Only the lines that hold "KindQUIC" should be in the answer, each copied from the data below.

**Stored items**
--

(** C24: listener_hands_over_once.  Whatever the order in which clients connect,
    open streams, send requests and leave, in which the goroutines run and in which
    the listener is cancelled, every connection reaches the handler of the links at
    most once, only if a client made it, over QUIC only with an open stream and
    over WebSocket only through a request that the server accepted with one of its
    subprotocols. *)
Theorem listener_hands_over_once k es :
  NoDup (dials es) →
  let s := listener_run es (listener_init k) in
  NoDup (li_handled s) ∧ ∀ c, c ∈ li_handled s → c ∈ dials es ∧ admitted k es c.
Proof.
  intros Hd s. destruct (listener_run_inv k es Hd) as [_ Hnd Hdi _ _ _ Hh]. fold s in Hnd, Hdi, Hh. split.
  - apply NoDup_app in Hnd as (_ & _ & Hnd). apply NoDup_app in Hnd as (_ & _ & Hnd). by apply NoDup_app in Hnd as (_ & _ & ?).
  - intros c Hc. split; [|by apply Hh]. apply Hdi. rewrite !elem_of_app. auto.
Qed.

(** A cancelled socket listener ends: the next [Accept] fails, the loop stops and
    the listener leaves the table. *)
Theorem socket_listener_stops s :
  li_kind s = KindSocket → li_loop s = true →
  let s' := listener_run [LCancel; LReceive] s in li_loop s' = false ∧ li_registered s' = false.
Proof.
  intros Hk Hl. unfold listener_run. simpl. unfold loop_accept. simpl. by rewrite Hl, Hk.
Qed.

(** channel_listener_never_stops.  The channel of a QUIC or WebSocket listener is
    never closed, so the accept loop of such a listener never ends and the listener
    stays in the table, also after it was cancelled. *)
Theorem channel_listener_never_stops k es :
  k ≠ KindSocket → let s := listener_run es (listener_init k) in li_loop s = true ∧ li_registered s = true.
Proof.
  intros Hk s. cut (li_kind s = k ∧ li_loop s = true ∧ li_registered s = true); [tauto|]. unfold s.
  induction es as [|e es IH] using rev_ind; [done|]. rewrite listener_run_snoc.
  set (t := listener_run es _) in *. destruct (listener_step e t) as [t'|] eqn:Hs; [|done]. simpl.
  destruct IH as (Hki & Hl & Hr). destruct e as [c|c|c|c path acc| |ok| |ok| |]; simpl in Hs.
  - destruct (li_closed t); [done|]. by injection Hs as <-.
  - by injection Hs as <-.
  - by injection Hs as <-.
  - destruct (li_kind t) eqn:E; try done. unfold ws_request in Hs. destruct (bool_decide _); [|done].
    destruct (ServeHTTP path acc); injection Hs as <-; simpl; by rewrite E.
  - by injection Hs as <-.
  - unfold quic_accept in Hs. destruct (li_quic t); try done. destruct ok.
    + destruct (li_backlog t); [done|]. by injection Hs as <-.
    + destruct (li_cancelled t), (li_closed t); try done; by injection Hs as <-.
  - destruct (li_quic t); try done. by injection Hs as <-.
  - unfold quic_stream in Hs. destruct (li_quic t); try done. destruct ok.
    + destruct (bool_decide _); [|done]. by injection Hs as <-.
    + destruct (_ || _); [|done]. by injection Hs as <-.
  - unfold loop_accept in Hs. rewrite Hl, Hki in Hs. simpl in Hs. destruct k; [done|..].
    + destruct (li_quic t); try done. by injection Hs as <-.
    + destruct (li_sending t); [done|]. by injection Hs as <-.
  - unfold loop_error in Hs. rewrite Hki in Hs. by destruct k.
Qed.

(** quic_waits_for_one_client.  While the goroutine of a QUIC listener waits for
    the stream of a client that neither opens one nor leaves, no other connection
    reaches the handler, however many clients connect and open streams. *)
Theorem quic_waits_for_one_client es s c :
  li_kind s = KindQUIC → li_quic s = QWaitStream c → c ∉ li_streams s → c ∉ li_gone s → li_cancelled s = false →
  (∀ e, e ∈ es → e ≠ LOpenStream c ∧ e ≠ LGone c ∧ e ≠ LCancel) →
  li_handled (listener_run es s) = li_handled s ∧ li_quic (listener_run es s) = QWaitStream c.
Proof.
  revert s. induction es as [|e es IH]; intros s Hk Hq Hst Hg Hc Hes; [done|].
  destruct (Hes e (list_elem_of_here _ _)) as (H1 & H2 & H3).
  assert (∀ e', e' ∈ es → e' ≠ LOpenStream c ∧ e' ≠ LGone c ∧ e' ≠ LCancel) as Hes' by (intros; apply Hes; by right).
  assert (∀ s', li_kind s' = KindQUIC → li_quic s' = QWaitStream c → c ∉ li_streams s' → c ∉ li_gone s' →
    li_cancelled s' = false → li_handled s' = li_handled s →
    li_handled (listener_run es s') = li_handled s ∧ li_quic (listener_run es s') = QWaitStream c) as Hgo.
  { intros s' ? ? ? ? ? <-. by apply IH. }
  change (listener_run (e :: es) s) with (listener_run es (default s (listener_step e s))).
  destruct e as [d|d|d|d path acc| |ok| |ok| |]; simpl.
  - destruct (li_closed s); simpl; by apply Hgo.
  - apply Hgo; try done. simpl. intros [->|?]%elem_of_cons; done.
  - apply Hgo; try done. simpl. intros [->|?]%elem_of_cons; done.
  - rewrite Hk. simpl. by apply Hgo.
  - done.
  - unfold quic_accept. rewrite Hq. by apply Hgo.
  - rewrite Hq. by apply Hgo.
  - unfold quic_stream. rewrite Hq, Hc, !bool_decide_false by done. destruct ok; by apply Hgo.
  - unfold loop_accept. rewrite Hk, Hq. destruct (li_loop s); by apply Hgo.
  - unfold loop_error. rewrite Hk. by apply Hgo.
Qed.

--

**Output for this task**
  li_kind s = KindQUIC → li_quic s = QWaitStream c → c ∉ li_streams s → c ∉ li_gone s → li_cancelled s = false →
  assert (∀ s', li_kind s' = KindQUIC → li_quic s' = QWaitStream c → c ∉ li_streams s' → c ∉ li_gone s' →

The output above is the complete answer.